··· Information given ···
Lemma holds_shift q l k :
  holds q l -> (k <= length l)%nat ->
  exists q', queue_shift q (Z.of_nat k) (Z.of_nat (length l - k)) = Some q' /\
    holds q' (drop k l) /\ length q' = length q.
Proof.
  intros Hq Hk. pose proof (holds_length _ _ Hq). destruct Hq as [rest ->].
  unfold queue_shift. rewrite decide_True by lia. rewrite !Nat2Z.id.
  eexists. split; [done|]. split.
  - rewrite drop_app_le by (rewrite length_fmap; lia).
    rewrite take_app_le by (rewrite length_drop, length_fmap; lia).
    rewrite take_ge by (rewrite length_drop, length_fmap; lia).
    rewrite <-fmap_drop. by eexists.
  - rewrite !length_app, length_take, !length_drop, !length_app, length_fmap. lia.
Qed.
End QueueLemmas.

Section BatchRefinement.
Implicit Types (c : xpdk_batch_ctx) (s : batch_spec) (io : xpdk_batch_io).

Lemma batch_new_represents max_ios :
  0 < max_ios <= 1024 ->
  represents (batch_ctx_new max_ios) (Build_batch_spec max_ios [] []).
Proof.
  intros Hm. split; simpl; try done; try (rewrite length_replicate; lia); by eexists.
Qed.

Lemma batch_enqueue_refines c s io :
  represents c s ->
  match spec_enqueue s io with
  | Some s' => exists c', batch_enqueue c io = Some (Some c') /\ represents c' s'
  | None => batch_enqueue c io = Some None
  end.
Proof.
  intros [Hm Hp Hc Hpq Hcq Hps Hcs]. unfold spec_enqueue, batch_enqueue.
  rewrite Hp, Hm. case_decide as Hroom.
  - rewrite decide_False by lia.
    destruct (holds_put (bc_pending_queue c) (bs_pending s) io) as (q' & Hq & Hh & Hl);
      [done|lia|].
    rewrite Hq. simpl. eexists. split; [done|].
    split; simpl; try done; [rewrite length_app; simpl; lia|lia].
  - by rewrite decide_True by lia.
Qed.

Lemma batch_complete_refines c s status :
  represents c s ->
  Z.of_nat (length (bs_completed s)) < bs_max s \/ bs_pending s = [] ->
  exists c', batch_complete c status = Some c' /\ represents c' (spec_complete s status).
Proof.
  intros Hrep Hroom. pose proof Hrep as [Hm Hp Hc Hpq Hcq Hps Hcs].
  unfold batch_complete, spec_complete. rewrite Hp.
  destruct (bs_pending s) as [|io p] eqn:Hpend; [eexists; by rewrite decide_False|].
  destruct Hroom as [Hroom|]; [|done]. rewrite decide_True by (simpl; lia).
  rewrite (holds_head _ _ _ Hpq). simpl.
  rewrite Hc. destruct (holds_put (bc_completed_queue c) (bs_completed s) (set_io_status status io))
    as (cq & Hcqe & Hch & Hcl); [done|lia|]. rewrite Hcqe. simpl.
  destruct (holds_shift (bc_pending_queue c) (io :: p) 1) as (pq & Hpqe & Hph & Hpl);
    [done|simpl; lia|].
  change (Z.of_nat 1) with 1 in Hpqe.
  replace (Z.of_nat (length (io :: p) - 1)) with (Z.of_nat (S (length p)) - 1) in Hpqe
    by (simpl; lia).
  simpl length. rewrite Hpqe. simpl. eexists. split; [done|].
  split; simpl in *; try done; rewrite ?length_app; simpl; lia.
Qed.

Lemma batch_complete_overflow c s status :
  represents c s -> Z.of_nat (length (bs_completed s)) = bs_max s -> bs_pending s <> [] ->
  batch_complete c status = None.
Proof.
  intros [Hm Hp Hc Hpq Hcq Hps Hcs] Hfull Hne. unfold batch_complete. rewrite Hp.
  destruct (bs_pending s) as [|io p] eqn:Hpend; [done|]. rewrite decide_True by (simpl; lia).
  rewrite (holds_head _ _ _ Hpq). simpl.
  rewrite Hc, holds_put_full by lia. done.
Qed.

Lemma batch_compact_refines c s (n : nat) :
  represents c s -> (n <= length (bs_completed s))%nat ->
  exists c', batch_compact (set_bc_completed_ios (Z.of_nat (length (bs_completed s) - n)) c)
               (Z.of_nat n) = Some c' /\ represents c' (spec_process s n).
Proof.
  intros [Hm Hp Hc Hpq Hcq Hps Hcs] Hn. unfold batch_compact. simpl.
  destruct (decide (Z.of_nat (length (bs_completed s) - n) > 0 /\ Z.of_nat n > 0)) as [Hd|Hd].
  - destruct (holds_shift _ _ n Hcq) as (q' & Hq & Hh & Hl); [lia|].
    rewrite Hq. simpl. eexists. split; [done|].
    split; simpl; try done; [rewrite length_drop; lia|lia].
  - eexists. split; [done|]. split; simpl; try done; [rewrite length_drop; lia|].
    destruct (decide (n = 0%nat)) as [->|]; [by rewrite drop_0|].
    rewrite drop_ge by lia. by eexists.
Qed.
End BatchRefinement.

(** ** Runs

    The steps of a context that is used through critical sections: submissions,
    completions (in whatever order the device has them) and processing. *)

Inductive batch_op : Type :=
| OpSubmit (io : xpdk_batch_io)
| OpComplete (status : Z)
| OpProcess (max_completions : Z).

(** What the loop of [xpdk_batch_process_completions] and the compaction after it leave
    when no other thread steps in between. *)
Definition batch_process (c : xpdk_batch_ctx) (max_completions : Z) : option xpdk_batch_ctx :=
  let n := Z.min (Z.max 0 max_completions) (bc_completed_ios c) in
  batch_compact (set_bc_completed_ios (bc_completed_ios c - n) c) n.

Definition batch_step (c : xpdk_batch_ctx) (o : batch_op) : option xpdk_batch_ctx :=
  match o with
  | OpSubmit io => r ← batch_enqueue c io; Some (default c r)
  | OpComplete status => batch_complete c status
  | OpProcess n => batch_process c n
  end.

Definition spec_step (s : batch_spec) (o : batch_op) : batch_spec :=
  match o with
  | OpSubmit io => default s (spec_enqueue s io)
  | OpComplete status => spec_complete s status
  | OpProcess n =>
      spec_process s (Z.to_nat (Z.min (Z.max 0 n) (Z.of_nat (length (bs_completed s)))))
  end.

Fixpoint batch_steps (c : xpdk_batch_ctx) (l : list batch_op) : option xpdk_batch_ctx :=
  match l with
  | [] => Some c
  | o :: l => c ← batch_step c o; batch_steps c l
  end.

(** At most [bs_max] completions ever wait to be processed. *)
Fixpoint within_capacity (s : batch_spec) (l : list batch_op) : bool :=
  bool_decide (Z.of_nat (length (bs_completed s)) <= bs_max s) &&
  match l with
  | [] => true
  | o :: l => within_capacity (spec_step s o) l
  end.

Lemma batch_step_refines c s o :
  represents c s -> Z.of_nat (length (bs_completed (spec_step s o))) <= bs_max s ->
  exists c', batch_step c o = Some c' /\ represents c' (spec_step s o).
Proof.
  intros Hrep Hcap. destruct o as [io|status|n]; simpl in *.
  - pose proof (batch_enqueue_refines c s io Hrep) as He.
    destruct (spec_enqueue s io) as [s'|]; simpl.
    + destruct He as (c' & -> & Hr). simpl. eauto.
    + rewrite He. simpl. eauto.
  - apply batch_complete_refines; [done|]. unfold spec_complete in Hcap.
    destruct (bs_pending s); [by right|left]. simpl in Hcap.
    rewrite length_app in Hcap. simpl in Hcap. lia.
  - unfold batch_process. rewrite (rep_completed _ _ Hrep).
    set (k := Z.to_nat _).
    destruct (batch_compact_refines c s k Hrep) as (c' & Hc & Hr); [lia|].
    exists c'. split; [|done]. rewrite <-Hc. f_equal; [f_equal|]; lia.
Qed.

Lemma spec_step_max s o : bs_max (spec_step s o) = bs_max s.
Proof.
  destruct o; simpl; unfold spec_enqueue, spec_complete; [by case_decide|by destruct (bs_pending s)|done].
Qed.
···
Work item: Scan the entries above. Copy each line that has the string "OpSubmit".

Solved problem:
| OpSubmit (io : xpdk_batch_io)
  | OpSubmit io => r ← batch_enqueue c io; Some (default c r)
  | OpSubmit io => default s (spec_enqueue s io)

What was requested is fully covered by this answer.